- _TASK GOAL_:
From the records below, extract only the lines running from the line with "- destruct (d_CheckInDate d) eqn:E; simpl." to the line with "unfold month_span. destruct (dated_months rows) as", both lines included, reproducing them exactly.

- _ENTRIES SUPPLIED_:
(* ===== verification/Trend.v ===== *)
(** * Section 2: Monthly Trend Analysis (DXC_Analytics.py lines 94-124)

    [groupby(pd.Grouper(key='CheckInDate', freq='ME'))] bins the dated
    tickets by calendar month, one bin per month from the first dated month
    to the last, empty months included; each bin gets the count of dates
    and the mean of [Hours] (NaN for an empty bin), and the label
    [strftime('%m/%y')] of its month end.  Tickets with a NaT date are in no
    bin; when no ticket of a non-empty frame has a date, the grouper's
    edges are NaT and it raises [ValueError].  A month is numbered
    [year * 12 + month - 1]. *)

From S2P Require Import Prelude Datetime Numeric Frame Preprocess GroupBy Widgets.
Open Scope Z_scope.

Definition month_index (t : Z) : Z := year_of_ns t * 12 + (month_of_ns t - 1).

Definition index_year (i : Z) : Z := i / 12.
Definition index_month (i : Z) : Z := i mod 12 + 1.

(** The month of a row's date, if it has one. *)
Definition row_month (d : dispatch) : option Z := month_index <$> d_CheckInDate d.

Definition dated_months (rows : list dispatch) : list Z := omap row_month rows.

Definition month_range (lo hi : Z) : list Z := seqZ lo (hi - lo + 1).

(** The months from the first dated month to the last, none when no row
    has a date. *)
Definition month_span (rows : list dispatch) : list Z :=
  match dated_months rows with
  | [] => []
  | i :: js => month_range (foldr Z.min i js) (foldr Z.max i js)
  end.

(** The message of [date_range] when one of its edges is NaT. *)
Definition nat_edge_msg : string := "Neither `start` nor `end` can be NaT".

(** The bins of the grouper ([TimeGrouper._get_time_bins]): none for an
    empty frame; otherwise the edges are the month ends around the
    column's [min()] and [max()], every month between them is a bin, and
    when no row has a date both are NaT and [date_range] raises. *)
Definition trend_bins (rows : list dispatch) : result (list Z) :=
  match rows, dated_months rows with
  | [], _ => Ok []
  | _ :: _, [] => Err (ValueError nat_edge_msg)
  | _ :: _, _ :: _ => Ok (month_span rows)
  end.

Definition bin_rows (rows : list dispatch) (i : Z) : list dispatch :=
  filter (fun d => row_month d = Some i) rows.

Record trend_row := mk_trend_row {
  tr_month : Z;
  tr_label : string;
  tr_total : nat;
  tr_avg : option Q }.

(** One row of [monthly_data]: the bin's month end, its [month_label]
    ([strftime('%m/%y')], line 102), the ['count'] of its dates and the
    ['mean'] of its hours. *)
Definition trend_row_of (rows : list dispatch) (i : Z) : trend_row :=
  mk_trend_row i (month_label (index_year i) (index_month i))
    (agg_count has_date (bin_rows rows i)) (agg_mean d_Hours (bin_rows rows i)).

(** [monthly_data] with its [month_label] column (lines 96-102). *)
Definition monthly_data (rows : list dispatch) : result (list trend_row) :=
  bins <- trend_bins rows ;;
  Ok (map (trend_row_of rows) bins).

Definition trend_chart_rows (t : list trend_row) : list (string * nat * option Q) :=
  map (fun r => (tr_label r, tr_total r, tr_avg r)) t.

Definition section_trend (p : pframe) : render (list trend_row) :=
  emit (Expander "### **Monthly Trend Analysis**") ~;;
  md <~ rlift (monthly_data (p_rows p)) ;;
  emit (Chart (TrendLines (trend_chart_rows md))) ~;;
  rret md.

(** Example data: November 2023, February 2024, and a ticket with no
    date. *)
Definition demo_trend_frame : frame :=
  fetch_data ["CheckInDate"; "Hours"; "Site"]
    [mk_row (JStr "2023-11-05") (JNum 2) (Some "A") None None;
     mk_row (JStr "2024-02-20") (JNum 1) (Some "A") None None;
     mk_row JNull (JNum 4) (Some "B") None None].

(** ** Properties *)

Lemma foldr_min_max_bounds i js x :
  x ∈ i :: js -> foldr Z.min i js <= x <= foldr Z.max i js.
Proof.
  induction js as [|j js IH]; simpl; intros Hx.
  - apply list_elem_of_singleton in Hx. lia.
  - assert (x = j \/ x ∈ i :: js) as [->|H] by set_solver; [lia|].
    specialize (IH H). lia.
Qed.

Lemma foldr_min_in i js : foldr Z.min i js ∈ i :: js.
Proof.
  induction js as [|j js IH]; simpl; [set_solver|].
  destruct (Z.min_spec j (foldr Z.min i js)) as [[_ ->]|[_ ->]]; set_solver.
Qed.

Lemma foldr_max_in i js : foldr Z.max i js ∈ i :: js.
Proof.
  induction js as [|j js IH]; simpl; [set_solver|].
  destruct (Z.max_spec j (foldr Z.max i js)) as [[_ ->]|[_ ->]]; set_solver.
Qed.

Lemma elem_of_dated_months rows i :
  i ∈ dated_months rows <-> exists d, d ∈ rows /\ row_month d = Some i.
Proof. apply list_elem_of_omap. Qed.

(** No month is dated exactly when no row has a date. *)
Lemma dated_months_nil rows :
  dated_months rows = [] <-> forall d, d ∈ rows -> has_date d = false.
Proof.
  unfold dated_months, has_date, row_month. induction rows as [|d rows IH]; simpl.
  - split; [set_solver|done].
  - destruct (d_CheckInDate d) eqn:E; simpl.
    + split; [done|]. intros H. specialize (H d ltac:(set_solver)). by rewrite E in H.
    + rewrite IH. split; intros H d' Hd'; [apply elem_of_cons in Hd' as [->|]; [by rewrite E|auto]|].
      apply H. set_solver.
Qed.

Lemma dated_months_cons rows :
  (exists d, d ∈ rows /\ has_date d = true) -> dated_months rows <> [].
Proof. intros (d & Hd & Ht) E. by rewrite (proj1 (dated_months_nil rows) E d Hd) in Ht. Qed.

(** With a dated row the table is one row per month of [month_span]. *)
Lemma monthly_data_dated rows :
  dated_months rows <> [] -> monthly_data rows = Ok (map (trend_row_of rows) (month_span rows)).
Proof.
  unfold monthly_data, trend_bins. intros Hne.
  destruct rows as [|d rows]; [done|]. by destruct (dated_months (d :: rows)).
Qed.

(** Without one, a non-empty frame raises at line 96. *)
Lemma monthly_data_undated rows :
  rows <> [] -> dated_months rows = [] -> monthly_data rows = Err (ValueError nat_edge_msg).
Proof. unfold monthly_data, trend_bins. intros Hne E. destruct rows as [|d rows]; [done|]. by rewrite E. Qed.

Lemma monthly_data_Ok rows t :
  monthly_data rows = Ok t -> t = map (trend_row_of rows) (month_span rows).
Proof.
  unfold monthly_data, trend_bins. destruct rows as [|d rows]; [by intros [= <-]|].
  destruct (dated_months (d :: rows)) eqn:E; [discriminate|]. by intros [= <-].
Qed.

Lemma map_tr_month rows l : map tr_month (map (trend_row_of rows) l) = l.
Proof. rewrite map_map. apply map_id. Qed.

(** The months of the span are exactly those between two dated months. *)
Lemma elem_of_month_span rows k :
  k ∈ month_span rows <->
  exists i j, i ∈ dated_months rows /\ j ∈ dated_months rows /\ i <= k <= j.
Proof.
  unfold month_span. destruct (dated_months rows) as [|i js].
  - split; [set_solver|]. intros (? & ? & ? & _). set_solver.
  - unfold month_range. rewrite elem_of_seqZ. split.
    + intros Hk. exists (foldr Z.min i js), (foldr Z.max i js).
      split; [apply foldr_min_in|]. split; [apply foldr_max_in|lia].
    + intros (a & b & Ha & Hb & Hk).
      pose proof (foldr_min_max_bounds i js a Ha). pose proof (foldr_min_max_bounds i js b Hb). lia.
Qed.

Lemma month_span_dated rows k : k ∈ month_span rows -> dated_months rows <> [].
Proof. intros (i & _ & Hi & _)%elem_of_month_span E. rewrite E in Hi. set_solver. Qed.

Lemma seqZ_sorted m n : StronglySorted Z.lt (seqZ m n).
Proof.
  remember (Z.to_nat n) as k eqn:Hk. revert m n Hk. induction k as [|k IH]; intros m n Hk.
  - rewrite seqZ_nil by lia. constructor.
  - rewrite seqZ_cons by lia. constructor; [apply IH; lia|].
    apply Forall_forall. intros x Hx%elem_of_seqZ. lia.
Qed.

Lemma month_span_sorted rows : StronglySorted Z.lt (month_span rows).
Proof. unfold month_span. destruct (dated_months rows); [constructor|apply seqZ_sorted]. Qed.

Lemma NoDup_month_span rows : NoDup (month_span rows).
Proof. unfold month_span. destruct (dated_months rows); [constructor|apply NoDup_seqZ]. Qed.

Lemma dated_month_in_span rows d i :
  d ∈ rows -> row_month d = Some i -> i ∈ month_span rows.
Proof.
  intros Hd Hi. apply elem_of_month_span. exists i, i.
  assert (i ∈ dated_months rows) by (apply elem_of_dated_months; eauto). split_and!; done || lia.
Qed.

(** C23: the months of the trend table are, in increasing order and each
    once, exactly the months from the earliest dated ticket's to the
    latest one's. *)
Theorem trend_months_exact rows t :
  monthly_data rows = Ok t ->
  StronglySorted Z.lt (map tr_month t) /\
  forall k, k ∈ map tr_month t <->
    exists i j, i ∈ dated_months rows /\ j ∈ dated_months rows /\ i <= k <= j.
Proof.
  intros ->%monthly_data_Ok. rewrite map_tr_month.
  split; [apply month_span_sorted|apply elem_of_month_span].
Qed.

(** C14: when some ticket has a date, the trend table exists and every
    dated ticket is counted in exactly one of its months, so the monthly
    totals add up to the number of tickets with a date. *)
Theorem trend_total_sum rows :
  (exists d, d ∈ rows /\ has_date d = true) ->
  exists t, monthly_data rows = Ok t /\
    sum_list_with tr_total t = length (filter (fun d => has_date d = true) rows).
Proof.
  intros Hd. rewrite monthly_data_dated by (by apply dated_months_cons).
  eexists; split; [reflexivity|]. rewrite sum_list_with_map.
  change (fun i => tr_total (trend_row_of rows i)) with (fun i => agg_count has_date (group_of row_month rows i)).
  rewrite sum_counts_keys. unfold agg_count.
  rewrite (concat_groups_perm row_month) by apply NoDup_month_span.
  rewrite list_filter_filter. f_equal. apply filter_ext_in. intros d Hd'.
  unfold key_in, has_date, row_month. destruct (d_CheckInDate d) as [t|] eqn:E; simpl.
  - split; [tauto|]. intros _. split; [done|]. apply (dated_month_in_span rows d); [done|].
    unfold row_month. by rewrite E.
  - naive_solver.
Qed.

(** C16: a month between two dated months with no ticket of its own still
    has a row in the trend table, with 0 tickets and a NaN average (the
    spec has one row per month present in the data). *)
Theorem trend_gap_month rows i j k :
  i ∈ dated_months rows -> j ∈ dated_months rows -> i <= k <= j ->
  (forall d, d ∈ rows -> row_month d <> Some k) ->
  exists t, monthly_data rows = Ok t /\
    mk_trend_row k (month_label (index_year k) (index_month k)) 0 None ∈ t.
Proof.
  intros Hi Hj Hk Hnone. rewrite monthly_data_dated by (intros E; rewrite E in Hi; set_solver).
  eexists; split; [reflexivity|]. apply elem_of_map_iff. exists k.
  unfold trend_row_of. assert (bin_rows rows k = []) as -> by (apply filter_nil_in; exact Hnone).
  split; [reflexivity|]. apply elem_of_month_span. eauto.
Qed.

Lemma label_Dec_Jan_le y y' : String.le (month_label y' 1) (month_label y 12).
Proof. unfold month_label. simpl. unfold String.le, String.leb. simpl. done. Qed.

Lemma label_Dec_Jan_ne y y' : month_label y' 1 <> month_label y 12.
Proof. unfold month_label. simpl. intros E. discriminate E. Qed.

Lemma label_in_axis rows i :
  i ∈ month_span rows ->
  month_label (index_year i) (index_month i)
    ∈ map (fun r => r.1.1) (trend_chart_rows (map (trend_row_of rows) (month_span rows))).
Proof.
  intros Hi. unfold trend_chart_rows. rewrite !map_map. apply elem_of_map_iff. by exists i.
Qed.

(** C15: across a year boundary the trend chart's x axis is not in
    chronological order: its labels ["%m/%y"] are sorted as text, so
    January of the next year is drawn before December. *)
Theorem trend_axis_year_wrap rows i :
  i ∈ month_span rows -> i + 1 ∈ month_span rows -> index_month i = 12 ->
  exists t, monthly_data rows = Ok t /\
  exists l1 l2 l3, trend_x_axis (trend_chart_rows t)
    = l1 ++ month_label (index_year (i + 1)) 1 :: l2 ++ month_label (index_year i) 12 :: l3.
Proof.
  intros Hi Hi1 Hm. rewrite monthly_data_dated by (eapply month_span_dated, Hi).
  eexists; split; [reflexivity|]. unfold trend_x_axis. apply py_sorted_order.
  - replace 1 with (index_month (i + 1)) at 2 by (unfold index_month in *; rewrite Z.add_mod by lia; rewrite (Z.mod_small 1) by lia; Z.to_euclidean_division_equations; lia).
    by apply label_in_axis.
  - rewrite <- Hm. by apply label_in_axis.
  - apply label_Dec_Jan_ne.
  - apply label_Dec_Jan_le.
Qed.

(** The trend section raises nothing when some ticket has a date. *)
Lemma section_trend_returns p :
  (exists d, d ∈ p_rows p /\ has_date d = true) -> returns (section_trend p) (fun _ => True).
Proof.
  intros Hd. unfold section_trend. rewrite monthly_data_dated by (by apply dated_months_cons).
  returns_steps.
Qed.

(** On a non-empty frame without any date, the section opens its
    expander and raises [ValueError] at line 96. *)
Lemma section_trend_undated p :
  p_rows p <> [] -> (forall d, d ∈ p_rows p -> has_date d = false) ->
  section_trend p = ([Expander "### **Monthly Trend Analysis**"], Err (ValueError nat_edge_msg)).
Proof.
  intros Hne Hd. unfold section_trend.
  rewrite monthly_data_undated by (done || by apply dated_months_nil). reflexivity.
Qed.

(** ** Examples *)

Lemma trend_months_exact_witness :
  exists t, monthly_data (rows_of demo_trend_frame) = Ok t /\
  StronglySorted Z.lt (map tr_month t) /\
  forall k, k ∈ map tr_month t <->
    exists i j, i ∈ dated_months (rows_of demo_trend_frame) /\
                j ∈ dated_months (rows_of demo_trend_frame) /\ i <= k <= j.
Proof.
  eexists. split; [vm_compute; reflexivity|].
  apply trend_months_exact. vm_compute. reflexivity.
Defined.

Lemma trend_total_sum_witness :
  (exists d, d ∈ rows_of demo_trend_frame /\ has_date d = true) /\
  exists t, monthly_data (rows_of demo_trend_frame) = Ok t /\
    sum_list_with tr_total t = length (filter (fun d => has_date d = true) (rows_of demo_trend_frame)).
Proof.
  assert (Hd : exists d, d ∈ rows_of demo_trend_frame /\ has_date d = true).
  { exists (default (mk_dispatch None 0 "" None None None) (head (rows_of demo_trend_frame))).
    split; [|vm_compute; reflexivity]. apply list_elem_of_In. vm_compute. auto. }
  split; [exact Hd|]. exact (trend_total_sum _ Hd).
Defined.

Lemma trend_gap_month_witness :
  24286 ∈ dated_months (rows_of demo_trend_frame) /\ 24289 ∈ dated_months (rows_of demo_trend_frame) /\
  (forall d, d ∈ rows_of demo_trend_frame -> row_month d <> Some 24287) /\
  exists t, monthly_data (rows_of demo_trend_frame) = Ok t /\
    mk_trend_row 24287 (month_label (index_year 24287) (index_month 24287)) 0 None ∈ t.
Proof.
  assert (Hi : 24286 ∈ dated_months (rows_of demo_trend_frame)) by decide_by_eval.
  assert (Hj : 24289 ∈ dated_months (rows_of demo_trend_frame)) by decide_by_eval.
  assert (Hn : forall d, d ∈ rows_of demo_trend_frame -> row_month d <> Some 24287).
  { intros d Hd. apply list_elem_of_In in Hd. vm_compute in Hd.
    destruct Hd as [<-|[<-|[<-|[]]]]; vm_compute; discriminate. }
  split; [exact Hi|]. split; [exact Hj|]. split; [exact Hn|].
  apply (trend_gap_month _ 24286 24289); [exact Hi|exact Hj|lia|exact Hn].
Defined.

Lemma trend_axis_year_wrap_witness :
  24287 ∈ month_span (rows_of demo_trend_frame) /\ 24287 + 1 ∈ month_span (rows_of demo_trend_frame) /\
  index_month 24287 = 12 /\
  exists t, monthly_data (rows_of demo_trend_frame) = Ok t /\
  exists l1 l2 l3, trend_x_axis (trend_chart_rows t)
    = l1 ++ month_label (index_year (24287 + 1)) 1 :: l2 ++ month_label (index_year 24287) 12 :: l3.
Proof.
  assert (Hi : 24287 ∈ month_span (rows_of demo_trend_frame)) by decide_by_eval.
  assert (Hi1 : 24287 + 1 ∈ month_span (rows_of demo_trend_frame)) by decide_by_eval.
  split; [exact Hi|]. split; [exact Hi1|]. split; [reflexivity|].
  apply trend_axis_year_wrap; [exact Hi|exact Hi1|reflexivity].
Defined.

- _RESULT OF THIS TASK_:
  - destruct (d_CheckInDate d) eqn:E; simpl.
    + split; [done|]. intros H. specialize (H d ltac:(set_solver)). by rewrite E in H.
    + rewrite IH. split; intros H d' Hd'; [apply elem_of_cons in Hd' as [->|]; [by rewrite E|auto]|].
      apply H. set_solver.
Qed.

Lemma dated_months_cons rows :
  (exists d, d ∈ rows /\ has_date d = true) -> dated_months rows <> [].
Proof. intros (d & Hd & Ht) E. by rewrite (proj1 (dated_months_nil rows) E d Hd) in Ht. Qed.

(** With a dated row the table is one row per month of [month_span]. *)
Lemma monthly_data_dated rows :
  dated_months rows <> [] -> monthly_data rows = Ok (map (trend_row_of rows) (month_span rows)).
Proof.
  unfold monthly_data, trend_bins. intros Hne.
  destruct rows as [|d rows]; [done|]. by destruct (dated_months (d :: rows)).
Qed.

(** Without one, a non-empty frame raises at line 96. *)
Lemma monthly_data_undated rows :
  rows <> [] -> dated_months rows = [] -> monthly_data rows = Err (ValueError nat_edge_msg).
Proof. unfold monthly_data, trend_bins. intros Hne E. destruct rows as [|d rows]; [done|]. by rewrite E. Qed.

Lemma monthly_data_Ok rows t :
  monthly_data rows = Ok t -> t = map (trend_row_of rows) (month_span rows).
Proof.
  unfold monthly_data, trend_bins. destruct rows as [|d rows]; [by intros [= <-]|].
  destruct (dated_months (d :: rows)) eqn:E; [discriminate|]. by intros [= <-].
Qed.

Lemma map_tr_month rows l : map tr_month (map (trend_row_of rows) l) = l.
Proof. rewrite map_map. apply map_id. Qed.

(** The months of the span are exactly those between two dated months. *)
Lemma elem_of_month_span rows k :
  k ∈ month_span rows <->
  exists i j, i ∈ dated_months rows /\ j ∈ dated_months rows /\ i <= k <= j.
Proof.
  unfold month_span. destruct (dated_months rows) as [|i js].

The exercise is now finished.